Note: Intelsat calculates a measure called EBITDA to assess the operating performance of Intelsat S.A. EBITDA consists of earnings before net interest, gain on early extinguishment of debt, taxes and depreciation and amortization. Given our high level of leverage, refinancing activities are a frequent part of our efforts to manage our costs of borrowing. Accordingly, we consider gain on early extinguishment of debt an element of interest expense. EBITDA is a measure commonly used in the Fixed Satellite Services ("FSS") sector, and we present EBITDA to enhance the understanding of our operating performance. We use EBITDA as one criterion for evaluating our performance relative to that of our peers. We believe that EBITDA is an operating performance measure, and not a liquidity measure, that provides investors and financial analysts with a measure of operating results unaffected by differences in capital structures, capital investment cycles and ages of related assets among otherwise comparable companies. EBITDA is not a measure of financial performance under U.S. GAAP, and our EBITDA may not be comparable to similarly titled measures of other companies. EBITDA should not be considered as an alternative to operating income (loss) or net income (loss), determined in accordance with U.S. GAAP, as an indicator of our operating performance, or as an alternative to cash flows from operating activities, determined in accordance with U.S. GAAP, as an indicator of cash flows, or as a measure of liquidity.
Note: Intelsat calculates a measure called Adjusted EBITDA to assess the operating performance of Intelsat S.A. Adjusted EBITDA consists of EBITDA as adjusted to exclude or include certain unusual items, certain other operating expense items and certain other adjustments as described in the table above. Our management believes that the presentation of Adjusted EBITDA provides useful information to investors, lenders and financial analysts regarding our financial condition and results of operations, because it permits clearer comparability of our operating performance between periods. By excluding the potential volatility related to the timing and extent of non-operating activities, our management believes that Adjusted EBITDA provides a useful means of evaluating the success of our operating activities. We also use Adjusted EBITDA, together with other appropriate metrics, to set goals for and measure the operating performance of our business, and it is one of the principal measures we use to evaluate our management's performance in determining compensation under our incentive compensation plans. Adjusted EBITDA measures have been used historically by investors, lenders and financial analysts to estimate the value of a company, to make informed investment decisions and to evaluate performance. Our management believes that the inclusion of Adjusted EBITDA facilitates comparison of our results with those of companies having different capital structures. Adjusted EBITDA is not a measure of financial performance under U.S. GAAP, and our Adjusted EBITDA may not be comparable to similarly titled measures of other companies. Adjusted EBITDA should not be considered as an alternative to operating income (loss) or net income (loss), determined in accordance with U.S. GAAP, as an indicator of our operating performance, or as an alternative to cash flows from operating activities, determined in accordance with U.S. GAAP, as an indicator of cash flows, or as a measure of liquidity.
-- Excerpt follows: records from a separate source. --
(** The results of the two queries of the owner. *)
Definition freerds_cliprdr_process_xfixes_selection_notify_event (set_owner_notify : bool) (selection new_owner timestamp cur1 cur2 : Z) (c : CLIPRDR_PLUGIN_CONTEXT) : option CLIPRDR_PLUGIN_CONTEXT :=
  if negb set_owner_notify then Some c else
  if negb (selection =? clipboard_atom) then Some c else
  if new_owner =? window c then Some c else
  if cur1 =? window c then Some c else
  Some (emit [x_convert clipboard_atom targets_atom property_atom (window c) timestamp] (set_owner cur2 c)).

Inductive x_event :=
| XFixesSelectionNotify (set_owner_notify : bool) (selection new_owner timestamp cur1 cur2 : Z)
| SelectionNotify (e : XSelectionEvent) (cur_owner : Z) (p : option x_property)
| SelectionRequest (e : XSelectionRequestEvent)
| SelectionClear (cur_owner : Z)
| PropertyNotify
| OtherEvent.

Definition freerds_cliprdr_process_xevent (e : x_event) (c : CLIPRDR_PLUGIN_CONTEXT) : option CLIPRDR_PLUGIN_CONTEXT :=
  match e with
  | XFixesSelectionNotify b sel new t cur1 cur2 =>
      if xfixes_supported c then freerds_cliprdr_process_xfixes_selection_notify_event b sel new t cur1 cur2 c else Some c
  | SelectionNotify e cur p => freerds_cliprdr_process_selection_notify e cur p c
  | SelectionRequest e => freerds_cliprdr_process_selection_request e c
  | SelectionClear cur => freerds_cliprdr_process_selection_clear cur c
  | PropertyNotify => freerds_cliprdr_process_property_notify c
  | OtherEvent => Some c
  end.

Fixpoint freerds_cliprdr_check_x11 (pending : list x_event) (c : CLIPRDR_PLUGIN_CONTEXT) : option CLIPRDR_PLUGIN_CONTEXT :=
  match pending with [] => Some c | e :: pending => c ← freerds_cliprdr_process_xevent e c; freerds_cliprdr_check_x11 pending c end.

(** ** The thread *)

Inductive client_message :=
| m_capabilities
| m_format_list (l : list CLIPRDR_FORMAT)
| m_format_list_response
| m_data_request (id : Z)
| m_data_response (data : list Z).

(** The callbacks that [cliprdr_plugin_on_session_connect] sets. *)
Definition client_message_received (m : client_message) (c : CLIPRDR_PLUGIN_CONTEXT) : option CLIPRDR_PLUGIN_CONTEXT :=
  match m with
  | m_capabilities => freerds_cliprdr_client_capabilities c
  | m_format_list l => freerds_cliprdr_client_format_list l c
  | m_format_list_response => freerds_cliprdr_client_format_list_response c
  | m_data_request id => freerds_cliprdr_client_format_data_request id c
  | m_data_response data => freerds_cliprdr_client_format_data_response data c
  end.

(** One turn of the loop: the messages of the channel, then the pending events
    of the X server. *)
Definition server_thread_turn (messages : list client_message) (events : list x_event) (c : CLIPRDR_PLUGIN_CONTEXT) : option CLIPRDR_PLUGIN_CONTEXT :=
  c ← foldl (fun c m => c ≫= client_message_received m) (Some c) messages;
  freerds_cliprdr_check_x11 events c.
End Clipboard.

(** ** The list of targets *)

Section Targets.
Context {C : WClipboard} {K : ClipConstants} {X : XAtoms}.

Lemma is_target_in_list_spec l name : freerds_cliprdr_is_target_in_list l name = true <-> name ∈ l.
Proof.
  unfold freerds_cliprdr_is_target_in_list. rewrite existsb_exists, list_elem_of_In. split.
  - intros (x & Hx & <-%String.eqb_eq). done.
  - intros H. exists name. split; [done|apply String.eqb_refl].
Qed.
(** [None]: [UseMsg] ends the process.  The files of [rdpWriteMonitorConfig]
    are not modelled. *)
Definition ddxProcessArgument (a : ddx_argument) (g : ddx_globals) : option (Z * ddx_globals) :=
  let g := if g_firstTime g
           then mk_globals (Screen.mk 1024 768 24 0 0 0 0 None 0 0 0 0) (snd (set_bpp 24 (format g))) false
           else g in
  match a with
  | arg_geometry None | arg_depth None => None
  | arg_geometry (Some (w, h)) => Some (2, mk_globals (Screen.set_size w h (g_rdpScreen g)) (format g) false)
  | arg_depth (Some d) =>
      let s := g_rdpScreen g in
      let s := Screen.mk (Screen.width s) (Screen.height s) d (Screen.scanline s) (Screen.bitsPerPixel s) (Screen.bytesPerPixel s)
                 (Screen.sizeInBytes s) (Screen.pfbMemory s) (Screen.segmentId s) (Screen.fbAttached s) (Screen.rdp_bpp s) (Screen.rdp_Bpp_mask s) in
      let '(rv, f) := set_bpp d (format g) in
      if negb (rv =? 0) then None else Some (2, mk_globals s f false)
  | arg_uds => Some (2, g)
  | arg_other => Some (0, g)
  end.

(** ** The framebuffer *)

Definition rdpScreenBitsPerPixel (depth : Z) : Z :=
  if depth =? 1 then 1 else if depth <=? 8 then 8 else if depth <=? 16 then 16 else 32.

(** [shm < 0]: the segment cannot be created, [shmat] returns (void* ) -1, which
    is not [NULL], and the memory there is cleared. *)
Definition rdpScreenFrameBufferAlloc (shmmin shm : Z) (x : x11) : option x11 :=
  let s := screen x in
  let bits := rdpScreenBitsPerPixel (Screen.depth s) in
  let bytes := bits / 8 in
  scanline ← int (Screen.width s * bytes);
  scanline ← int (scanline + Z.rem scanline 16);
  size ← int (scanline * Screen.height s);
  let size := if (0 <? shmmin) && (size <? shmmin) then shmmin else size in
  let s := Screen.set_layout scanline bits bytes size s in
  match Screen.pfbMemory s with
  | Some _ => Some (set_screen s x)
  | None =>
      if shm <? 0 then None else
      Some (set_segments (<[shm := size]> (segments x)) (set_screen (Screen.set_memory (Some shm) shm s) x))
  end.

Definition rdpScreenFrameBufferFree (x : x11) : x11 :=
  set_screen (Screen.set_memory None (Screen.segmentId (screen x)) (screen x)) x.

Section Update.
Context {W : WStream} {P : Pipe} {F : WindowOrder}.
Context (common0 : RDS_MSG_COMMON).

Abbreviation service := (rdsBackend x11).

Definition upd (f : x11 -> x11) (bk : service) : service :=
  mk_backend (ServerMode bk) (hClientPipe bk) (OutboundStream bk) (InboundStream bk) (f (app bk)).

(** [freerds_server_outbound_write_message((rdsBackend* ) g_service, &msg)] with
    the status ignored; the fields of the header but the type are those of a
    local variable. *)
Definition write_update (type : Z) (b : msg_body) (bk : service) : option service :=
  let msg := Msg (common (set_type type (Msg common0 tt))) b in
  '(_, bk) ← freerds_server_outbound_write_message bk msg;
  Some (upd (add_output (o_message msg)) bk).

Definition framebuffer_message (flags : Z) (x : x11) : msg_body :=
  let s := screen x in
  mSharedFramebuffer (SharedFramebuffer.mk flags (Screen.width s) (Screen.height s) (Screen.scanline s) (Screen.segmentId s)
    (Screen.depth s) (Screen.bytesPerPixel s)).

Definition rdp_attach_framebuffer (bk : service) : option (Z * service) :=
  let x := app bk in
  if negb (g_active x) then Some (0, bk) else
  if Screen.fbAttached (screen x) =? 0 then
    bk ← write_update RDS_SERVER_SHARED_FRAMEBUFFER (framebuffer_message 1 x) bk;
    Some (0, upd (fun x => set_screen (Screen.set_attached 1 (screen x)) x) bk)
  else Some (0, bk).

Definition rdp_send_update (type : Z) (b : msg_body) (bk : service) : option (Z * service) :=
  if g_connected (app bk) && g_active (app bk) then
    '(_, bk) ← rdp_attach_framebuffer bk;
    bk ← write_update type b bk;
    Some (0, bk)
  else Some (0, bk).

Definition rdp_detach_framebuffer (bk : service) : option (Z * service) :=
  if Screen.fbAttached (screen (app bk)) =? 0 then Some (0, bk) else
  '(_, bk) ← rdp_send_update RDS_SERVER_SHARED_FRAMEBUFFER (framebuffer_message 0 (app bk)) bk;
  Some (0, upd (fun x => set_screen (Screen.set_attached 0 (screen x)) x) bk).

Definition rdp_set_clip (x y width height : Z) (bk : service) : option (Z * service) :=
  rdp_send_update RDS_SERVER_SET_CLIPPING_REGION (mSetClippingRegion (SetClippingRegion.mk 0 x y width height)) bk.

Definition rdp_reset_clip (bk : service) : option (Z * service) :=
  rdp_send_update RDS_SERVER_SET_CLIPPING_REGION (mSetClippingRegion (SetClippingRegion.mk 1 0 0 0 0)) bk.

(** ** Areas *)

(** [x] and [w], and the same statements for [y] and [h]. *)
Definition area_axis (screen_size x w : Z) : option (Z * Z) :=
  let x := if x <? 0 then 0 else x in
  last ← int (screen_size - 1);
  let x := if last <? x then last else x in
  w ← int (w + Z.rem x 16);
  let x := x - Z.rem x 16 in
  w ← int (w + Z.rem w 16);
  Some (x, w).

Definition area_end (screen_size x w : Z) : option Z :=
  right ← int (x + w);
  if screen_size <? right then int (screen_size - x) else Some w.

(** The rectangle that is sent; [None] inside when it is empty. *)
Definition area_rect (s : Screen.rdpScreenInfoRec) (x y w h : Z) : option (option RDS_RECT) :=
  '(x, w) ← area_axis (Screen.width s) x w;
  w ← area_end (Screen.width s) x w;
  '(y, h) ← area_axis (Screen.height s) y h;
  let h := if Screen.height s <? h then Screen.height s else h in
  h ← area_end (Screen.height s) y h;
  area ← int (w * h);
  Some (if area <? 1 then None else Some (mk_rect x y w h)).

(** [framebuffer0] is the uninitialised pointer of the message, [g_Bpp] the
    bytes of a pixel. *)
Definition rdp_send_area_update (g_Bpp : Z) (framebuffer0 : PaintRect.framebuffer_ptr) (x y w h : Z) (bk : service) : option service :=
  r ← area_rect (screen (app bk)) x y w h;
  match r with
  | None => Some bk
  | Some r =>
      _ ← int (rect_width r * rect_height r * g_Bpp);
      '(_, bk) ← rdp_send_update RDS_SERVER_PAINT_RECT
        (mPaintRect (PaintRect.mk (rect_x r) (rect_y r) (rect_width r) (rect_height r) 0 0 None 0
           (u32 (Screen.segmentId (screen (app bk)))) framebuffer0)) bk;
      Some bk
  end.
End Update.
Note: Free cash flow from (used in) operations consists of net cash provided by operating activities, less payments for satellites and other property and equipment (including capitalized interest) from investing activities and other payment for satellites from financing activities. Free cash flow from (used in) operations is not a measurement of cash flow under U.S. GAAP. Intelsat believes free cash flow from (used in) operations is a useful measure of financial performance that shows a company's ability to fund its operations. Free cash flow from (used in) operations is used by Intelsat in comparing its performance to that of its peers and is commonly used by financial analysts and investors in assessing performance. Free cash flow from (used in) operations does not give effect to cash used for debt service requirements and thus does not reflect funds available for investment or other discretionary uses. Free cash flow from (used in) operations is not a measure of financial performance under U.S. GAAP, and free cash flow from (used in) operations may not be comparable to similarly titled measures of other companies. You should not consider free cash flow from (used in) operations as an alternative to operating income (loss) or net income (loss), determined in accordance with U.S. GAAP, as an indicator of Intelsat's operating performance, or as an alternative to cash flows from operating activities, determined in accordance with U.S. GAAP, as an indicator of cash flows, or as a measure of liquidity.